Data extracts Block Start

(** * GPBFT core of go-f3: a shallow embedding and its checked properties

    The development follows the layout of the Go sources:
    - [Int64], [Uint64]: Go's fixed-width arithmetic (wrap-around, truncated
      division);
    - quorum arithmetic ([divCeil], [IsStrongQuorum], [hasWeakQuorum]) from
      gpbft/gpbft.go;
    - the chain model of gpbft/chain.go ([TipSet], [ECChain]);
    - the quorum accumulator ([quorumState]) and the CONVERGE collector
      ([convergeState]) of gpbft/gpbft.go;
    - the instance state machine of gpbft/gpbft.go;
    - the codec adapter of internal/encoding/encoding.go, with the CBOR of
      the messages and the Zstandard frame it is used with.

    Part I holds the embedding, Part II the lemmas and theorems.

    Conventions of the embedding.  Go's [int64] and [uint64] values are
    integers of [Z] with the wrap-around written out.  A byte is a [Z] in
    [0, 256).  A nil-able pointer or slice is an [option].  A Go [panic] is
    the [Panic] outcome; a returned [error] is an [option error].  Calls that
    only log or record metrics do not touch the modelled state and are left
    out. *)

From Stdlib Require Import ZArith Lia List Bool.
From stdpp Require Import base option list gmap sets fin_maps sorting strings.

Local Open Scope Z_scope.

(** * Part I: the embedding *)

(** ** Fixed-width integers *)

Module Int64.

Definition min_int : Z := - 2 ^ 63.
Definition max_int : Z := 2 ^ 63 - 1.

Definition in_range (z : Z) : Prop := min_int <= z <= max_int.

(** Two's complement wrap-around of an exact result. *)
Definition wrap (z : Z) : Z := (z + 2 ^ 63) mod 2 ^ 64 - 2 ^ 63.
(** The whole trace of a run whose data link came up. *)
Lemma main_effects e :
  MAX_MAC_LEN ≤ 10 →
  datalink_init_ok e = true →
  ∃ polls ids s l',
    main e =
      Some (mkResult (if decide (s = Running) then None else Some 0%Z) (Some s)
              (start_up e ++
               Call_Send_WhoIs 0 4194303 :: polls ++
               if decide (s = Running) then []
               else map Stdout_device_id ids)) ∧
    forallb loop_effect polls = true ∧
    fatal_lines polls = (if decide (s = Aborted) then 1 else 0) ∧
    maintenance_seconds polls =
      (if BIP_with_BBMD then total_seconds l' else 0)%Z.
Proof.
  intros Hfits Hinit.
  set (g0 := emit (Call_Send_WhoIs Target_Object_Instance_Min
                     Target_Object_Instance_Max)
               (Init_DataLink e (address_init (initial_globals e))).1).
  destruct (main_loop registered (configured_timeout e ÷ 1000) (ticks e) g0
              (mkLocals 0 (start_seconds e))) as [[g1 l1] s] eqn:Hloop.
  pose proof (main_unfolded e Hfits Hinit _ _ _ Hloop) as Hmain.
  destruct (Init_DataLink_spec e (address_init (initial_globals e)))
    as (g & Hg & _ & He & _); [done|].
  destruct (main_loop_effects _ _ _ _ _ _ _ Hloop)
    as (polls & Htr & Hle & Hfl & Hms).
  { unfold g0. rewrite Hg. cbn. by rewrite He. }
  assert (trace g0 = start_up e ++ [Call_Send_WhoIs 0 4194303]) as Htr0.
  { unfold g0. cbn [emit trace]. by rewrite Init_DataLink_trace. }
  rewrite Htr, Htr0, <- !app_assoc in Hmain. cbn [app] in Hmain.
  exists polls,
    (enumerate (valid_entries (address_get_by_index (Address_Cache g1))
                  MAX_ADDRESS_CACHE)), s, l1.
  split; [|split; [done|split; [done|]]].
  - rewrite Hmain. destruct s; cbn; by rewrite ?app_nil_r.
  - rewrite Hms. destruct BIP_with_BBMD; cbn; lia.
Qed.

Lemma start_up_spec e :
  fatal_lines (start_up e) = 0 ∧ maintenance_seconds (start_up e) = 0%Z.
Proof.
  unfold start_up.
  by destruct (BACNET_APDU_TIMEOUT e) as [[text value]|],
    (datalink_init_ok e && (BIP_with_BBMD && BACNET_BBMD_ADDRESS_resolved e)).
Qed.

Lemma fatal_lines_device_ids ids : fatal_lines (map Stdout_device_id ids) = 0.
Proof. by induction ids. Qed.

(** X4.  The trace of every run has one shape.  Start-up writes the line
    about [BACNET_APDU_TIMEOUT] when that variable is set and, only when
    [datalink_init] has succeeded in a BACnet/IP build with BBMD support and
    the BBMD's address was found, announces and makes the registration.  If
    [datalink_init] failed, that is all.  Otherwise the Who-Is follows,
    then the loop, which does nothing but receive with a wait of 1 ms, let
    the handlers write and reply, and run the maintenance timer (with
    seconds other than 0, in a build with BBMD support only), and at the
    end nothing but device-id lines. *)
Theorem trace_is_start_up_broadcast_polls_report e :
  MAX_MAC_LEN ≤ 10 →
  ∃ r, main e = Some r ∧
       if datalink_init_ok e
       then ∃ polls ids,
              output r =
                start_up e ++ Call_Send_WhoIs 0 4194303 :: polls ++
                map Stdout_device_id ids ∧
              forallb loop_effect polls = true
       else output r = start_up e.
Proof.
  intros Hfits. destruct (datalink_init_ok e) eqn:Hinit.
  - destruct (main_effects e Hfits Hinit)
      as (polls & ids & s & l' & Hmain & Hle & _).
    eexists. split; [exact Hmain|]. cbn [output].
    exists polls, (if decide (s = Running) then [] else ids).
    split; [|done]. by destruct (decide (s = Running)).
  - exists (mkResult (Some 1%Z) None (start_up e)). split; [|done].
    unfold main.
    pose proof (Init_DataLink_trace e (address_init (initial_globals e)))
      as Htr.
    destruct (Init_DataLink_spec e (address_init (initial_globals e)))
      as (g & Hg & _); [done|].
    rewrite Hg in Htr |- *. rewrite Hinit. cbn in Htr. by rewrite Htr.
Qed.

(** X5.  A session writes "BACnet Abort" or "BACnet Reject" at most once:
    exactly once when it ends [Aborted], and never when it ends [TimedOut]
    or is still running. *)
Theorem at_most_one_fatal_line e :
  MAX_MAC_LEN ≤ 10 →
  datalink_init_ok e = true →
  ∃ r, main e = Some r ∧
       fatal_lines (output r) =
         (if decide (session r = Some Aborted) then 1 else 0).
Proof.
  intros Hfits Hinit.
  destruct (main_effects e Hfits Hinit)
    as (polls & ids & s & l' & Hmain & _ & Hfl & _).
  destruct (start_up_spec e) as [Hstart _].
  eexists. split; [exact Hmain|]. cbn [output session].
  rewrite fatal_lines_app, Hstart.
  change (fatal_lines (Call_Send_WhoIs 0 4194303 :: ?tr))
    with (fatal_lines tr).
  rewrite fatal_lines_app, Hfl.
  destruct s; repeat case_decide; try congruence;
    by rewrite ?fatal_lines_device_ids.
Qed.

(** X6.  In a build with BBMD support the seconds handed to
    [bvlc_maintenance_timer] during a run of the loop add up to
    [total_seconds], whether the loop is still running, has timed out or
    was aborted, and the timer is never called with 0 seconds; in any other
    build it is never called. *)
Theorem maintenance_timer_is_given_the_total ts start xs g g' l' s :
  main_loop registered ts xs g (mkLocals 0 start) = (g', l', s) →
  Error_Detected g = false →
  ∃ extra,
    trace g' = trace g ++ extra ∧
    maintenance_seconds extra =
      (if BIP_with_BBMD then total_seconds l' else 0)%Z ∧
    ∀ seconds, Call_bvlc_maintenance_timer seconds ∈ extra →
               BIP_with_BBMD = true ∧ seconds ≠ 0%Z.
Proof.
  intros Hrun Hflag.
  destruct (main_loop_effects _ _ _ _ _ _ _ Hrun Hflag)
    as (extra & Htr & Hle & _ & Hms).
  exists extra. split; [done|]. split.
  - rewrite Hms. cbn. destruct BIP_with_BBMD; lia.
  - intros seconds Hin.
    rewrite forallb_forall in Hle. apply list_elem_of_In in Hin.
    specialize (Hle _ Hin). cbn in Hle.
    apply andb_true_iff in Hle as [Hbbmd Hne].
    split; [done|]. apply negb_true_iff, Z.eqb_neq in Hne. done.
Qed.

Data extracts Block End

Using the records above, copy word for word the line with "set (g0 := emit", the line with "destruct (main_loop_effects _ _ _ _ _ _ _ Hloop)", and every line between them.

Final answer:
  set (g0 := emit (Call_Send_WhoIs Target_Object_Instance_Min
                     Target_Object_Instance_Max)
               (Init_DataLink e (address_init (initial_globals e))).1).
  destruct (main_loop registered (configured_timeout e ÷ 1000) (ticks e) g0
              (mkLocals 0 (start_seconds e))) as [[g1 l1] s] eqn:Hloop.
  pose proof (main_unfolded e Hfits Hinit _ _ _ Hloop) as Hmain.
  destruct (Init_DataLink_spec e (address_init (initial_globals e)))
    as (g & Hg & _ & He & _); [done|].
  destruct (main_loop_effects _ _ _ _ _ _ _ Hloop)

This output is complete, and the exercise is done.